Nine months later, 31 boys and 30 girls are born on the same day. The children appear perfectly normal except they have golden eyes and pale, nearly silvery skin. The Children—in the book they are always described with the capital “C”—grow and develop at double the normal rate. They have psychic abilities and are two hive minds, one for the boys and one for the girls. They use their mental abilities to protect themselves. In one case a Child is struck by a car and the Children make the driver crash into a wall. When the villagers attack the Children, they make the villagers turn on each other.

Gordon Zellaby, an older “father” to one of the Children, takes on the job of educating and mentoring them all. When it becomes clear that the Children are alien-human hybrids and will eventually replace humanity, Zellaby takes it on himself to destroy them all before they get too strong. While showing a film, Zellaby detonates a bomb he had hidden in the projector, killing himself and all the Children.

The World in Winter

The last of the classic cozy catastrophes is The World in Winter by John Christopher, titled The Long Winter in the US. In the book, published in 1962, a rapidly advancing new ice age hits Europe. Andrew Leedon, a television producer in London, meets with David Cartwell, a government employee, to see if he can discover more about the long winter. The two become close friends.

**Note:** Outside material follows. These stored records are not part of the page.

(* ===== verification/ConfigFile.v ===== *)
(** Model of the configuration file (src/drachtio-config.cpp,
    src/drachtio-config.hpp): the settings read from it, and what the rest of
    the server asks for. *)
From S2P Require Import Prelude CppString TextUtil Regex SipUri SipTransports RequestRouter Settings.

Open Scope string_scope.
Open Scope list_scope.

(** ** Property trees

    A [boost::property_tree::ptree] is a text and a sequence of named
    children; the attributes of an XML element are children of its child
    ["<xmlattr>"]. *)
Inductive ptree := Tree (data : string) (children : list (string * ptree)).
Definition pt_data (t : ptree) : string := match t with Tree d _ => d end.
Definition pt_children (t : ptree) : list (string * ptree) := match t with Tree _ l => l end.

(** What the library does: reading a file, finding a child of a name (which
    one is not said when there are several), and reading values. *)
Class PropertyTree `{Floats} := {
  read_xml : string -> option ptree;
  find_child : string -> list (string * ptree) -> option ptree;
  to_unsigned : string -> option Z;
  to_bool : string -> option bool;
  to_float : string -> option float;
}.
Class PropertyTreeLaws `{PropertyTree} := {
  find_child_some k l c : find_child k l = Some c -> (k, c) ∈ l;
  find_child_none k l : find_child k l = None -> k ∉ l.*1;
  to_unsigned_range s n : to_unsigned s = Some n -> (0 <= n < 2 ^ 32)%Z;
}.

Section config.
Context `{Floats} `{Boost} `{Inet} `{!PropertyTree}.

(** [get_child_optional], [get_optional] and [get] with a default; [get] without
    one throws. *)
Fixpoint get_child (path : list string) (t : ptree) : option ptree :=
  match path with
  | [] => Some t
  | k :: path => c ← find_child k (pt_children t); get_child path c
  end.
Definition get_optional {A} (conv : string -> option A) (path : list string) (t : ptree) : option A :=
  c ← get_child path t; conv (pt_data c).
Definition get_or {A} (conv : string -> option A) (path : list string) (d : A) (t : ptree) : A :=
  default d (get_optional conv path t).
Definition get_text_or (path : list string) (d : string) (t : ptree) : string := get_or Some path d t.
Definition get_unsigned_or (path : list string) (d : Z) (t : ptree) : Z := get_or to_unsigned path d t.
Definition xmlattr (path : list string) (name : string) : list string := path ++ ["<xmlattr>"; name].

(** The exceptions: one of a path that is not there, and all others. *)
Definition bad_path : fault := Thrown "ptree_bad_path".
Definition bad_data : fault := Thrown "ptree_bad_data".

Definition pA : list string := ["drachtio"; "admin"].
Definition pS (rest : list string) : list string := "drachtio" :: "sip" :: rest.
Definition pL (rest : list string) : list string := "drachtio" :: "logging" :: rest.

(** ** The members

    In groups; those that are only set when their element is there, and only
    used then, are in an option. *)
Record admin_config := AdminConfig {
  cf_adminTcpPort : Z;
  cf_adminTlsPort : Z;
  cf_secret : string;
  cf_adminAddress : string;
  cf_tcpKeepalive : Z;
}.
Record capture_config := CaptureConfig {
  cf_captureServerAddress : string;
  cf_captureServerPort : Z;
  cf_captureServerAgentId : Z;
  cf_captureHepVersion : Z;
}.
Record blacklist_config := BlacklistConfig {
  cf_redisAddress : string;
  cf_redisSentinels : string;
  cf_redisMaster : string;
  cf_redisPassword : string;
  cf_redisPort : Z;
  cf_redisKey : string;
  cf_redisRefreshSecs : Z;
}.
Record tls_config := TlsConfig {
  cf_minTlsVersion : float;
  cf_tlsKeyFile : string;
  cf_tlsCertFile : string;
  cf_tlsChainFile : string;
  cf_dhParam : string;
}.
Record log_file_config := LogFileConfig {
  cf_logFileName : string;
  cf_logArchiveDirectory : string;
  cf_rotationSize : Z;
  cf_maxSize : Z;
  cf_minSize : Z;
  cf_bAutoFlush : bool;
  cf_maxFiles : Z;
}.
Record log_config := LogConfig {
  cf_nSofiaLogLevel : Z;
  cf_syslogAddress : string;
  cf_sysLogPort : Z;
  cf_syslogFacility : string;
  cf_logFile : option log_file_config;
  cf_bConsoleLogger : bool;
  cf_loglevel : severity_levels;
}.
Record timer_config := TimerConfig { cf_nTimerT1 : Z; cf_nTimerT2 : Z; cf_nTimerT4 : Z; cf_nTimerT1x64 : Z }.
Record spammer_config := SpammerConfig {
  cf_mapSpammers : gmap string (list string);
  cf_actionSpammer : string;
  cf_tcpActionSpammer : string;
}.
Record config := Config {
  cf_admin : admin_config;
  cf_vecTransports : list SipTransport;
  cf_sipOutboundProxy : string;
  cf_bRejectRegisterWithNoRealm : bool;
  cf_capture : option capture_config;
  cf_autoAnswerOptionsUserAgent : string;
  cf_blacklist : option blacklist_config;
  cf_bAggressiveNatDetection : bool;
  cf_sessionTimerDefaultRefresher : string;
  cf_tls : tls_config;
  cf_router : RequestRouter;
  cf_prometheusPort : Z;
  cf_prometheusAddress : string;
  cf_log : log_config;
  cf_timers : timer_config;
  cf_spammers : spammer_config;
  cf_bGenerateCdrs : bool;
  cf_mtu : Z;
  cf_udpBufferSize : Z;
}.

(** ** Reading, element by element *)

Definition one_of (l : list string) (s : string) : bool := existsb (String.eqb s) l.

Definition read_admin (t : ptree) : res admin_config :=
  match get_child pA t with
  | None => Fault bad_path
  | Some admin =>
    Ok (AdminConfig (get_unsigned_or (xmlattr pA "port") 9022 t) (get_unsigned_or (xmlattr pA "tls-port") 0 t)
          (get_text_or (xmlattr pA "secret") "admin" t) (pt_data admin) (get_unsigned_or (xmlattr pA "tcp-keepalive") 45 t))
  end.

(** A [<contact>] of [<contacts>]. *)
Definition read_contact (v : ptree) : res SipTransport :=
  match SipTransport_new (pt_data v) (get_text_or ["<xmlattr>"; "local-net"] "" v) (get_text_or ["<xmlattr>"; "external-ip"] "" v) with
  | Fault f => Fault f
  | Ok t =>
    Ok (foldl (fun t name => if String.eqb name "" then t else addDnsName name t) t
          (split ",; " (get_text_or ["<xmlattr>"; "dns-names"] "" v)))
  end.
Fixpoint read_contacts (l : list (string * ptree)) : res (list SipTransport) :=
  match l with
  | [] => Ok []
  | (name, v) :: l =>
    if String.eqb name "contact"
    then match read_contact v with
         | Fault f => Fault f
         | Ok t => match read_contacts l with Ok ts => Ok (t :: ts) | Fault f => Fault f end
         end
    else read_contacts l
  end.
Definition read_transports (t : ptree) : res (list SipTransport) :=
  match get_child (pS ["contact"]) t with
  | Some c => match SipTransport_new (pt_data c) "" "" with Ok tr => Ok [tr] | Fault f => Fault f end
  | None => match get_child (pS ["contacts"]) t with
            | Some c => read_contacts (pt_children c)
            | None => Ok []
            end
  end.

Definition read_capture (t : ptree) : option capture_config :=
  let path := pS ["capture-server"] in
  c ← get_child path t;
  let id := get_unsigned_or (xmlattr path "id") 0 t in
  Some (CaptureConfig (if String.eqb (pt_data c) "" || (id =? 0)%Z then "" else pt_data c)
          (get_unsigned_or (xmlattr path "port") 9060 t) id (get_unsigned_or (xmlattr path "hep-version") 3 t)).

Definition read_blacklist (t : ptree) : option blacklist_config :=
  let path := pS ["blacklist"] in
  _ ← get_child path t;
  let address := get_text_or (path ++ ["redis-address"]) "" t in
  let sentinels := get_text_or (path ++ ["redis-sentinels"]) "" t in
  let master := get_text_or (path ++ ["redis-master"]) "" t in
  let key := get_text_or (path ++ ["redis-key"]) "" t in
  let invalid := String.eqb key "" || (negb (String.eqb sentinels "") && String.eqb master "") in
  Some (BlacklistConfig (if invalid then "" else address) sentinels master (get_text_or (path ++ ["redis-password"]) "" t)
          (get_unsigned_or (path ++ ["redis-port"]) 6379 t) key (get_unsigned_or (path ++ ["refresh-secs"]) 0 t)).

Definition read_refresher (t : ptree) : string :=
  let r := to_lower_copy (get_text_or (xmlattr (pS ["session-timers"]) "default-refresher") "none" t) in
  if one_of ["uac"; "uas"; "none"] r then r else "none".

Definition read_tls (t : ptree) : tls_config :=
  let path := pS ["tls"] in
  TlsConfig (get_or to_float (path ++ ["min-tls-version"]) float_zero t) (get_text_or (path ++ ["key-file"]) "" t)
    (get_text_or (path ++ ["cert-file"]) "" t) (get_text_or (path ++ ["chain-file"]) "" t) (get_text_or (path ++ ["dh-param"]) "" t).

(** The name of the method is put in upper case here and by [addRoute]. *)
Definition read_route (v : ptree) : string * Route_t :=
  (to_upper_copy (get_text_or ["<xmlattr>"; "sip-method"] "*" v),
   MkRoute (get_text_or ["<xmlattr>"; "http-method"] "GET" v) (pt_data v)
     (one_of ["true"; "1"; "yes"] (get_text_or ["<xmlattr>"; "verify-peer"] "false" v))).
Definition read_routes (t : ptree) : RequestRouter :=
  match get_child ["drachtio"; "request-handlers"] t with
  | None => ∅
  | Some c =>
    add_routes ((fun v => read_route v.2) <$> filter (fun v => v.1 = "request-handler") (pt_children c)) ∅
  end.

(** The port must be there to count and must be a number. *)
Definition read_prometheus (t : ptree) : res (Z * string) :=
  let path := ["drachtio"; "monitoring"; "prometheus"] in
  match get_child path t, get_child (xmlattr path "port") t with
  | Some c, Some p => match to_unsigned (pt_data p) with Some n => Ok (n, pt_data c) | None => Fault bad_data end
  | _, _ => Ok (0%Z, "0.0.0.0")
  end.

(** The members are set one after the other, until an element is missing; a
    port that is not a number is the default. *)
Definition read_syslog (t : ptree) : string * Z * string :=
  match get_child (pL ["syslog"; "address"]) t with
  | None => ("", 0%Z, "")
  | Some a => (pt_data a, (get_unsigned_or (pL ["syslog"; "port"]) 514 t mod 2 ^ 16)%Z, get_text_or (pL ["syslog"; "facility"]) "" t)
  end.
Definition read_log_file (t : ptree) : option log_file_config :=
  c ← get_child (pL ["file"; "name"]) t;
  Some (LogFileConfig (pt_data c) (get_text_or (pL ["file"; "archive"]) "archive" t) (get_unsigned_or (pL ["file"; "size"]) 50 t)
          (get_unsigned_or (pL ["file"; "maxSize"]) 1000 t) (get_unsigned_or (pL ["file"; "minSize"]) 0 t)
          (get_or to_bool (pL ["file"; "auto-flush"]) true t) (get_unsigned_or (pL ["file"; "maxFiles"]) 100 t)).
Definition logFileName (f : option log_file_config) : string := from_option cf_logFileName "" f.
Definition read_log (t : ptree) : log_config :=
  let '(address, port, facility) := read_syslog t in
  let file := read_log_file t in
  LogConfig (get_unsigned_or (pL ["sofia-loglevel"]) 1 t) address port facility file
    ((String.eqb (logFileName file) "" && String.eqb address "") || bool_decide (is_Some (get_child (pL ["console"]) t)))
    (default log_info (severity_of (get_text_or (pL ["loglevel"]) "info" t))).

Definition read_timers (t : ptree) : timer_config :=
  let path := pS ["timers"] in
  TimerConfig (get_unsigned_or (path ++ ["t1"]) 500 t) (get_unsigned_or (path ++ ["t2"]) 4000 t)
    (get_unsigned_or (path ++ ["t4"]) 5000 t) (get_unsigned_or (path ++ ["t1x64"]) 32000 t).

(** A [<header>]: its name in lower case and the texts of all its children;
    [insert] keeps the first of a name.  The actions are read with every child
    of [<spammers>]. *)
Definition read_spammer (m : gmap string (list string)) (v : string * ptree) : gmap string (list string) :=
  if String.eqb v.1 "header" then
    let header := get_text_or ["<xmlattr>"; "name"] "" v.2 in
    if String.eqb header "" then m
    else let key := str_map to_lower header in
         match m !! key with
         | Some _ => m
         | None => <[key := filter (fun s => s ≠ "") ((fun c => pt_data c.2) <$> pt_children v.2)]> m
         end
  else m.
Definition read_spammers (t : ptree) : spammer_config :=
  let path := pS ["spammers"] in
  match get_child path t with
  | Some (Tree _ ((_ :: _) as l)) =>
    SpammerConfig (foldl read_spammer ∅ l) (get_text_or (xmlattr path "action") "discard" t)
      (get_text_or (xmlattr path "tcp-action") "discard" t)
  | _ => SpammerConfig ∅ "" ""
  end.

(** The whole file, in the order of the constructor; every exception but those
    of paths that are not there leaves the configuration invalid. *)
Definition read_config (t : ptree) : res config :=
  admin ← read_admin t;
  transports ← read_transports t;
  prometheus ← read_prometheus t;
  Ok (Config admin transports (get_text_or (pS ["outbound-proxy"]) "" t)
        (one_of ["true"; "yes"; "1"] (get_text_or (pS ["reject-register-with-no-realm"]) "false" t))
        (read_capture t) (get_text_or (pS ["user-agent-options-auto-respond"]) "" t) (read_blacklist t)
        (one_of ["yes"; "YES"; "true"; "TRUE"; "on"; "ON"] (get_text_or (pS ["aggressive-nat-detection"]) "no" t))
        (read_refresher t) (read_tls t) (read_routes t) prometheus.1 prometheus.2 (read_log t) (read_timers t) (read_spammers t)
        (one_of ["true"; "yes"] (str_map to_lower (get_text_or ["drachtio"; "cdrs"] "" t)))
        (get_unsigned_or (pS ["udp-mtu"]) 0 t) (get_unsigned_or (pS ["udp-buffer-size"]) 0 t)).
(** [isValid()] is that there is a result; [file] is what the file holds, if
    it can be opened. *)
Definition DrachtioConfig_new (file : option string) : option config :=
  text ← file; t ← read_xml text;
  match read_config t with Ok c => Some c | Fault _ => None end.

(** ** What the server asks for *)

Definition getSyslogTarget (c : config) : option (string * Z) :=
  if String.eqb (cf_syslogAddress (cf_log c)) "" then None else Some (cf_syslogAddress (cf_log c), cf_sysLogPort (cf_log c)).
(** The file, the archive, size, flushing, the largest and the smallest size of
    the archive, the number of files; the smallest size is not passed on. *)
Definition getFileLogTarget (c : config) : option (string * string * Z * bool * Z * option Z * Z) :=
  f ← cf_logFile (cf_log c);
  if String.eqb (cf_logFileName f) "" then None
  else Some (cf_logFileName f, cf_logArchiveDirectory f, cf_rotationSize f, cf_bAutoFlush f, cf_maxSize f, None, cf_maxFiles f).
Definition getSyslogFacility (c : config) : option nat :=
  let names := ["local0"; "local1"; "local2"; "local3"; "local4"; "local5"; "local6"; "local7"] in
  if String.eqb (cf_syslogFacility (cf_log c)) "" then None else fst <$> list_find (eq (cf_syslogFacility (cf_log c))) names.
Definition getSipOutboundProxy (c : config) : option string :=
  if String.eqb (cf_sipOutboundProxy c) "" then None else Some (cf_sipOutboundProxy c).
Definition getTlsFiles (c : config) : string * string * string * string * bool :=
  let t := cf_tls c in
  (cf_tlsKeyFile t, cf_tlsCertFile t, cf_tlsChainFile t, cf_dhParam t,
   negb (String.eqb (cf_tlsKeyFile t) "") && negb (String.eqb (cf_tlsCertFile t) "")).
Definition config_isSecret (c : config) (secret : string) : bool := String.eqb secret (cf_secret (cf_admin c)).
Definition getSpammers (c : config) : gmap string (list string) * option (string * string) :=
  let s := cf_spammers c in
  (cf_mapSpammers s, if bool_decide (cf_mapSpammers s = ∅) then None else Some (cf_actionSpammer s, cf_tcpActionSpammer s)).
Definition getCaptureServer (c : config) : option capture_config :=
  s ← cf_capture c; if String.eqb (cf_captureServerAddress s) "" then None else Some s.
(** The password is not among what is given; no interval means an hour. *)
Definition getBlacklistServer (c : config) : option (string * string * string * Z * string * Z) :=
  b ← cf_blacklist c;
  if String.eqb (cf_redisAddress b) "" && String.eqb (cf_redisSentinels b) "" then None
  else Some (cf_redisAddress b, cf_redisSentinels b, cf_redisMaster b, cf_redisPort b, cf_redisKey b,
             if (cf_redisRefreshSecs b =? 0)%Z then 3600%Z else cf_redisRefreshSecs b).
Definition getAutoAnswerOptionsUserAgent (c : config) : option string :=
  if String.eqb (cf_autoAnswerOptionsUserAgent c) "" then None else Some (cf_autoAnswerOptionsUserAgent c).
Definition getPrometheusAddress (c : config) : option (string * Z) :=
  if (cf_prometheusPort c =? 0)%Z then None else Some (cf_prometheusAddress c, cf_prometheusPort c).
End config.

Winter continues and things grow worse. Those able to afford it flee to the south, with Nigeria being a popular destination for the British. Leedon stays in London to try and cover the news. Soon food is running out and martial law is imposed. Finally, inner London is cordoned off from the rest of the country into an area called the London Pale, letting the rest of the country slip into starvation and chaos. This is the last straw for Leedon, who along with Cartwell and their wives, Carol and Madeleine, flee to Lagos, Nigeria.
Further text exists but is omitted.